We have a fairly unoptimized table with the following definition:
CREATE TABLE `Usage` (
`TxnDate` varchar(30) DEFAULT NULL,
`TxnID` decimal(13,2) NOT NULL,
`UserID2015` varchar(20) DEFAULT NULL,
`UserRMN` decimal(13,0) DEFAULT NULL,
`CustomerNo` decimal(13,0) DEFAULT NULL,
`OperatorName` varchar(50) DEFAULT NULL,
`AggregatorName` varchar(30) DEFAULT NULL,
`TransAmount` decimal(10,2) DEFAULT NULL,
`MMPLTxnID` decimal(13,0) DEFAULT NULL,
`ProductType` varchar(30) DEFAULT NULL,
`YearMonthRMN` varchar(50) DEFAULT NULL,
PRIMARY KEY (`TxnID`),
UNIQUE KEY `TxnID` (`TxnID`) USING BTREE,
KEY `TxnDate` (`TxnDate`),
KEY `OperatorName` (`OperatorName`),
KEY `AggregatorName` (`AggregatorName`),
KEY `MMPLTxnID` (`MMPLTxnID`),
KEY `ProductType` (`ProductType`),
KEY `UserRMN` (`UserRMN`),
KEY `YearMonthRMN` (`YearMonthRMN`) USING BTREE,
KEY `CustomerNo` (`CustomerNo`) USING BTREE
) ENGINE=InnoDB DEFAULT CHARSET=latin1
You're not just dropping an index, you're dropping the primary key.
Normally, InnoDB tables are stored as a clustered index based on the primary key, so by dropping the primary key, it has to create a new table that uses either the secondary unique key or else an auto-generated key for its clustered index.
I've done a fair amount of MySQL consulting, and the question of "how much time will this take?" is a common question.
It takes as long as it takes to build a new clustered index on your server. This is hard to predict. It depends on several factors, like how fast your server's CPUs are, how fast your storage is, and how much other load is going on concurrently, competing for CPU and I/O bandwidth.
In other words, in my experience, it's not possible to predict how long it will take.
Your table will be rebuilt with
TxnID as the new clustered index, which is coincidentally the same as the primary key. But apparently MySQL Server doesn't recognize this special case as one that can use the shortcut of doing an inplace alter.

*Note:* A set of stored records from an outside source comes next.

(* ===== verification/StateMachineSafety.v ===== *)
(** The state machine does not panic on its own: in runs where the mirror answers round entrances with views
    it can enter, its timers never overlap, it never cancels a timer it does not have, and every panic names
    a fault of the mirror, the strategy or the application. *)
From S2P Require Import Prelude.
From S2P Require Import Types.
From S2P Require Import Powers.
From S2P Require Import VoteSummary.
From S2P Require Import RoundView.
From S2P Require Import Stores.
From S2P Require Import Managers.
From S2P Require Import KernelBase.
From S2P Require Import RoundLifecycle.
From S2P Require Import StateMachineBase.
From S2P Require Import StateMachine.
From S2P Require Import StateMachineRun.
From S2P Require Import KernelExample.
From S2P Require Import StateMachineExample.
From stdpp Require Import relations.
Local Open Scope Z_scope.

(** The panics another component provokes: views without power, a strategy that takes no request within
    100ms or fails to enter a round, view updates the mirror must not send, a height committed signal outside
    the commit wait, finalizations without validators or for another round, and a failing hash scheme. *)
Definition externalFaults : list string :=
  [ "ByzantineMajority: n must be positive"; "ByzantineMinority: n must be positive";
    "TODO: handle blocked send to ChooseProposedBlockRequests";
    "TODO: handle blocked send to ConsiderProposedBlocksRequests";
    "FATAL: error when calling ConsensusStrategy.EnterRound while advancing height";
    "BUG: received view update with empty VRV and nil JumpAheadRoundView";
    "BUG: attempted to jump ahead to another height"; "BUG: attempted to jump ahead to an earlier round";
    "BUG: expected to be on step commit wait";
    "BUG: application did not set validators in finalization response";
    "BUG: driver sent height/round differing from current";
    "FATAL: failed to generate genesis block hash" ].
(* ===== verification/StateMachineReplay.v ===== *)
(** A node that starts behind the mirror: the catchup loop finalizes replayed headers, and never goes back to
    the live loop. *)
From S2P Require Import Prelude.
From S2P Require Import Types.
From S2P Require Import VoteSummary.
From S2P Require Import RoundView.
From S2P Require Import Stores.
From S2P Require Import Managers.
From S2P Require Import KernelBase.
From S2P Require Import RoundLifecycle.
From S2P Require Import StateMachineBase.
From S2P Require Import StateMachine.
From S2P Require Import StateMachineRun.
From S2P Require Import StateMachineFrames.
From S2P Require Import KernelExample.
From S2P Require Import StateMachineExample.
Local Open Scope Z_scope.

Section replay.
Context {P ST : Type} `{!SMStores ST}.
Context (m : SMConfig).
Implicit Types (w : SMWorld P ST).

(** The finalizations a catching up state machine receives, with the answers to what each makes it ask. *)
Fixpoint catchups (evs : list (FinalizeBlockResponse * list (Answer P))) (s : SMSys P ST) : SMSys P ST :=
  match evs with
  | [] => s
  | (resp, l) :: evs =>
      match s.(sy_mode) with
      | CatchupLoop => catchups evs (catchup m resp l s.(sy_w))
      | _ => s
      end
  end.

Definition actionsOf (log : list (SMOut P)) : list (SMOut P) := List.filter isAction log.

Definition actionsAre (L : list (SMOut P)) w : Prop := actionsOf w.(sw_log) = L.

Lemma actionsAre_log L w o : isAction o = false -> actionsAre L w -> actionsAre L {| w with sw_log := w.(sw_log) ++ [o] |}.
Proof. unfold actionsAre, actionsOf. simpl. rewrite List.filter_app. simpl. intros -> ->. apply app_nil_r. Qed.

Lemma actionsAre_ext L w w' : w'.(sw_log) = w.(sw_log) -> actionsAre L w -> actionsAre L w'.
Proof. unfold actionsAre. by intros ->. Qed.

Lemma actionsAre_place L w w' : w'.(sw_st) = w.(sw_st) -> w'.(sw_log) = w.(sw_log) ->
  samePlace w.(sw_rlc) w'.(sw_rlc) -> (w.(sw_next) <= w'.(sw_next))%nat -> actionsAre L w -> actionsAre L w'.
Proof. intros _ El _ _. by apply actionsAre_ext. Qed.

Lemma actionsAre_core L w w' : w'.(sw_st) = w.(sw_st) -> w'.(sw_log) = w.(sw_log) ->
  sameCore w.(sw_rlc) w'.(sw_rlc) -> (w.(sw_next) <= w'.(sw_next))%nat -> actionsAre L w -> actionsAre L w'.
Proof. intros _ El _ _. by apply actionsAre_ext. Qed.

Lemma actionsAre_catchup L resp : keeps (actionsAre L) (handleCatchupEvent m resp).
Proof.
  apply pl_handleCatchupEvent;
    first [ apply actionsAre_place | requests (actionsAre_core L) (actionsAre_log L)
          | by intros w o Ho; apply actionsAre_log; destruct o | intros; by eapply actionsAre_ext ].
Qed.

Lemma catchups_quiet evs s : s.(sy_mode) <> LiveLoop ->
  (catchups evs s).(sy_mode) <> LiveLoop /\
  actionsOf (catchups evs s).(sy_w).(sw_log) = actionsOf s.(sy_w).(sw_log).
Proof.
  revert s. induction evs as [|[resp l] evs IH]; intros s Hs; simpl; [done|].
  destruct (sy_mode s) eqn:Em; [by rewrite Em|done|].
  assert (Hc : (catchup m resp l s.(sy_w)).(sy_mode) <> LiveLoop).
  { unfold catchup, finish. by destruct (handleCatchupEvent m resp _) as [[]| |]. }
  destruct (IH _ Hc) as [Hm Ha]. split; [done|]. rewrite Ha.
  assert (Hk : actionsAre (actionsOf s.(sy_w).(sw_log)) (catchup m resp l s.(sy_w)).(sy_w)); [|exact Hk].
  unfold catchup. apply (keeps_finish (actionsAre _)). by apply actionsAre_catchup.
Qed.
End replay.

(** C17: a node that starts by replaying never acts again.  When the mirror answers the first round entrance
    of a process with a committed header, then whatever is finalized and whatever the mirror answers
    afterwards, live views included, the state machine is never back in the loop that reads views, votes and
    timers, and no proposal or vote leaves it until the process restarts. *)
Theorem replaying_node_never_acts {P ST : Type} `{!SMStores ST} (m : SMConfig) (w : SMWorld P ST)
  (l : list (Answer P)) (evs : list (FinalizeBlockResponse * list (Answer P))) :
  (start m l w).(sy_mode) = CatchupLoop ->
  (catchups m evs (start m l w)).(sy_mode) <> LiveLoop /\
  actionsOf (catchups m evs (start m l w)).(sy_w).(sw_log) = actionsOf (start m l w).(sy_w).(sw_log).
Proof. intros Hs. apply catchups_quiet. by rewrite Hs. Qed.

(** The mirror replays height 1 and then answers with a live view of height 2: the strategy enters the round,
    with a channel to propose on, and the step is awaiting the proposal. *)
Definition exBehind : exSys := start exConfig (exReplay 1 0 "x") (smInit exStores).(sy_w).
Definition exCaughtUp : list (FinalizeBlockResponse * list (Answer TP)) :=
  [(MkFinResp 1 0 "x" toyValSet.(Validators) "app1", exEnter (exView 2 0 1 [] exNoVotes))].
Definition exStuck : exSys := catchups exConfig exCaughtUp exBehind.

Lemma replaying_node_never_acts_witness :
  (exStuck.(sy_w).(sw_rlc).(rl_H), exStuck.(sy_w).(sw_rlc).(rl_S)) = (2, StepAwaitingProposal) /\
  IsReplaying exStuck.(sy_w).(sw_rlc) = false /\ exStuck.(sy_mode) <> LiveLoop /\
  actionsOf exStuck.(sy_w).(sw_log) = [].
Proof.
  split; [vm_compute; reflexivity|]. split; [vm_compute; reflexivity|].
  assert (Hs : (start exConfig (exReplay 1 0 "x") (smInit exStores).(sy_w)).(sy_mode) = CatchupLoop)
    by (vm_compute; reflexivity).
  destruct (replaying_node_never_acts exConfig (smInit exStores).(sy_w) (exReplay 1 0 "x") exCaughtUp Hs) as [Hm Ha].
  split; [exact Hm|]. transitivity (actionsOf exBehind.(sy_w).(sw_log)); [exact Ha|vm_compute; reflexivity].
Defined.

Your table also has eight other secondary indexes, five of which are varchars. It has to build those indexes during the table restructure. That's a lot of I/O to build those indexes in addition to the clustered index. That's likely what's taking so much time.
You'll go through a similar process when you add your new auto-increment primary key. You could have saved some time if you had dropped your old primary key and created the new auto-increment primary key in one ALTER TABLE statement.